Marie Noe has a long and well-documented history of mental illness,
so it
wouldn't have been unusual for a sentence to include some kind of forced
treatment. Instead, she faces this radical alternative, which the district
attorneys admit is unprecedented. Marie has agreed, basically, to become
a
real-time teaching case--to donate her brain to science before death--for
the
public good.
At the very least, this could put an end to all the current armchair
speculation about what is wrong with her. Some have conjectured she suffers
from
Munchausen-by-proxy syndrome, in which a parent repeatedly harms a child
to get
attention from medical workers; others have suggested that she suffers
from a
dissociative disorder. There has also been a psychoanalytic theory of
her
actions, and a neurobiological analysis. Unfortunately, none of these
has come
from anyone who has actually interviewed or met Marie Noe face to face.

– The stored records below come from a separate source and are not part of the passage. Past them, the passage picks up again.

(** The end of a turn: the bytes of the packet go to the endpoint of its sender. *)
Definition deliver (packet : NetworkPacket) : M (network * controller) (option NetworkPacket) :=
  match pk_address packet with
  | None => mret (Some packet)
  | Some a => call (receive_packet now NDEBUG junkTag (bool_decide (pk_protocol packet = PROTO_TCP)) (sender a) (pk_port packet) (take (pk_length packet) (pk_data packet))) ;; mret (Some packet)
  end.
Lemma turn_receives packet (reads errors : list sock_id) n c r n' : (UDP ∉ errors) -> UDP ∈ reads -> receive_on stack4 stack1024 stack1500 UDP (packet <| pk_length := 1500%nat |>) n = (Value r, n') ->
  RunRecvThread stack4 stack1024 stack1500 now NDEBUG junkTag true reads errors packet (n, c) = deliver r (n', c).
Proof.
  intros He Hr E. unfold RunRecvThread. cbn [negb]. rewrite decide_False by exact He. rewrite decide_True by exact Hr. erewrite run_bind; [|unfold uncaught, net, zoom; cbn [fst snd]; rewrite E; reflexivity]. done.
Qed.

(** behind a proxy a turn delivers what the relay wrapped, to the endpoint of the address it
    was wrapped with and with the transport of the packet of the turn before; a datagram
    from elsewhere makes the thread process the whole buffer again as if the sender of
    the turn before had sent it, and one shorter than four bytes ends the program. *)
Theorem proxied_turn (n : network) (c : controller) (packet p : NetworkPacket) (s : socks posix posix) (u u' : posix) (reads errors : list sock_id)
  (Hst : length stack1500 = 1500%nat) (Hp : udpSocket n = ProxiedUDP s) (Hu : sx_udp s = Some u) (Hc : connectedAddress s <> None)
  (Hr : Receive (plain stack1500 1500) u = (Value p, u')) (He : UDP ∉ errors) (Hs : UDP ∈ reads) :
  let n' := n <| udpSocket := ProxiedUDP (set_udp u' s) |> in
  let turn := RunRecvThread stack4 stack1024 stack1500 now NDEBUG junkTag true reads errors packet (n, c) in
  (from_relay s p = false -> turn = deliver (packet <| pk_length := 1500%nat |>) (n', c)) /\
  (from_relay s p = true ->
    (forall a port payload, take (pk_length p) (pk_data p) = wrap a port payload -> address_ok a -> 0 <= port < 65536 -> (length payload <= 1500)%nat ->
      turn = deliver (Packet (Prelude.store (pk_data packet) 0 payload) (length payload) (Some a) port (pk_protocol packet)) (n', c)) /\
    ((pk_length p < 4)%nat -> turn = (Aborted, (n', c)))).
Proof.
  intros n' turn. set (packet0 := packet <| pk_length := 1500%nat |>).
  assert (sk_receive (plain stack1500 1500) u = (Value p, u')) as Hr' by exact Hr.
  destruct (datagrams_ok s u u' stack1500 packet0 p Hst Hu Hc Hr') as (_ & D1 & D2). unfold turn.
  assert (forall r s', sx_receive stack1500 packet0 s = (r, s') -> receive_on stack4 stack1024 stack1500 UDP packet0 n = (r, n <| udpSocket := ProxiedUDP s' |>)) as Eon
    by (intros r s' E; unfold receive_on; by rewrite Hp, E).
  split; [|intros Hf; split].
  - intros Hf. apply turn_receives; [exact He|exact Hs|]. apply Eon. by apply D1.
  - intros a port payload Ed Ha Hport Hl. destruct (D2 Hf) as [D _]. specialize (D a port payload Ed Ha Hport). cbn [packet0 pk_length set] in D. rewrite decide_True in D by exact Hl.
    apply turn_receives; [exact He|exact Hs|]. by apply Eon.
  - intros Hl. destruct (D2 Hf) as [_ D]. specialize (D Hl). apply Eon in D. unfold RunRecvThread. cbn [negb]. rewrite decide_False by exact He. rewrite decide_True by exact Hs.
    fold packet0. unfold mbind, M_bind, uncaught, net, zoom. cbn [fst snd]. by rewrite D.
Qed.
End turn.
(* ===== verification/TgReliable.v ===== *)
(** * Calls: reliable delivery

    Two ends of [TgConnection.EncryptedConnection] over a network that may lose and
    repeat packets but not reorder them: what is sent with an acknowledgement arrives
    once and in order, and is kept until it has arrived. The theorems hold for both
    kinds of messages, through the class [Transmissible]. *)

From stdpp Require Import sorting relations.
From S2P Require Import Prelude Exn Double TgMessage TgConnection.

(** ** What is sent and how it is read *)

(** The bytes of a message after its sequence number: told from an empty message and an
    acknowledgement, and read to the end. *)
Definition body_ok {A} `{Flavour A} (single : bool) (body : list Z) (m : A) : Prop :=
  body <> [] /\ body.[0] <> kEmptyId /\ body.[0] <> kAckId /\
  forall k, (single = true -> k = []) -> parse_message single (body ++ k) = (Value m, k).
(** [X] is what is sent, [A] what arrives. *)
Class Transmissible (X A : Type) `{Flavour A} := {
  write : X -> Z -> bool -> M (list Z) unit;
  requires_ack : X -> bool;
  arrives : X -> A;
  transmissible : X -> Prop;
  write_ok x seq single : transmissible x ->
    exists body, write x seq single [] = (Value tt, be_bytes 4 seq ++ body) /\ body_ok single body (arrives x)
}.
#[export] Program Instance typed_messages : Transmissible Message Message := {
  write := SerializeMessageWithSeq; requires_ack := kRequiresAck; arrives := received; transmissible := sendable
}.
Next Obligation.
  intros m seq single Hm. destruct (message_writes m seq single Hm) as (bytes & E & Hb & Hr). exists bytes. split; [exact E|].
  assert (bytes.[0] = kId m) as Hi by by destruct bytes. assert (1 <= kId m <= 10) as Hk by (destruct m; cbn; lia).
  split; [intros ->; cbn in Hi; lia|]. rewrite Hi. split; [change kEmptyId with 254; lia|]. split; [change kAckId with 255; lia|]. exact Hr.
Qed.
(** A raw message, and whether it is to be acknowledged. *)
#[export] Program Instance raw_messages : Transmissible (list Z * bool) (list Z) := {
  write := fun x seq _ => SerializeRawMessageWithSeq x.1 seq; requires_ack := snd; arrives := fst;
  transmissible := fun x => Z.of_nat (length x.1) <= 1024 * 1024
}.
Next Obligation.
  intros [m req] seq single Hm. cbn in *. exists ([kCustomId] ++ be_bytes 4 (Z.of_nat (length m)) ++ m). split.
  - unfold SerializeRawMessageWithSeq. rewrite u32_id by lia. exact (emits_seq _ _ _ _ (emits_emit _) (emits_seq _ _ _ _ (emits_emit _) (emits_seq _ _ _ _ (emits_emit _) (emits_emit _))) []).
  - split; [done|]. split; [done|]. split; [done|]. intros k _. cbn [parse_message raw app ix nth]. rewrite decide_True by done. cbn [drop].
    unfold DeserializeRawMessage. rewrite drop_0. erewrite run_bind by reflexivity. rewrite decide_False by (rewrite !length_app, length_be_bytes; lia). rewrite <- app_assoc.
    erewrite run_bind by (apply reads_u32; unfold is_u32; lia). rewrite decide_False by lia. rewrite Nat2Z.id. by apply reads_string.
Qed.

If Dist. Atty. Lynne Abraham and her assistant in charge of this prosecution,
Charles Gallagher, are smart and creative with the resources they claim
they
will commit to this research, Marie Noe might be able to shatter some
longstanding psychiatric myths about mothers who kill and actually offer
some
constructive treatments. This opportunity could be fumbled, like, say,
the case
of Genie, the so-called California "wild child" whose long-term
study by
linguists yielded almost nothing. Or the promised study could simply
fall
through the cracks like so many post-sentence promises. While Noe would
have
gone directly to jail if so sentenced, she did walk out of that courtroom
without any real plan in place for her psychiatric future.
That's why it is important for the public to keep paying attention to
the
case. If it isn't honestly carried out, then the Marie Noe sentence really
could
become the miscarriage of justice that many already think it is.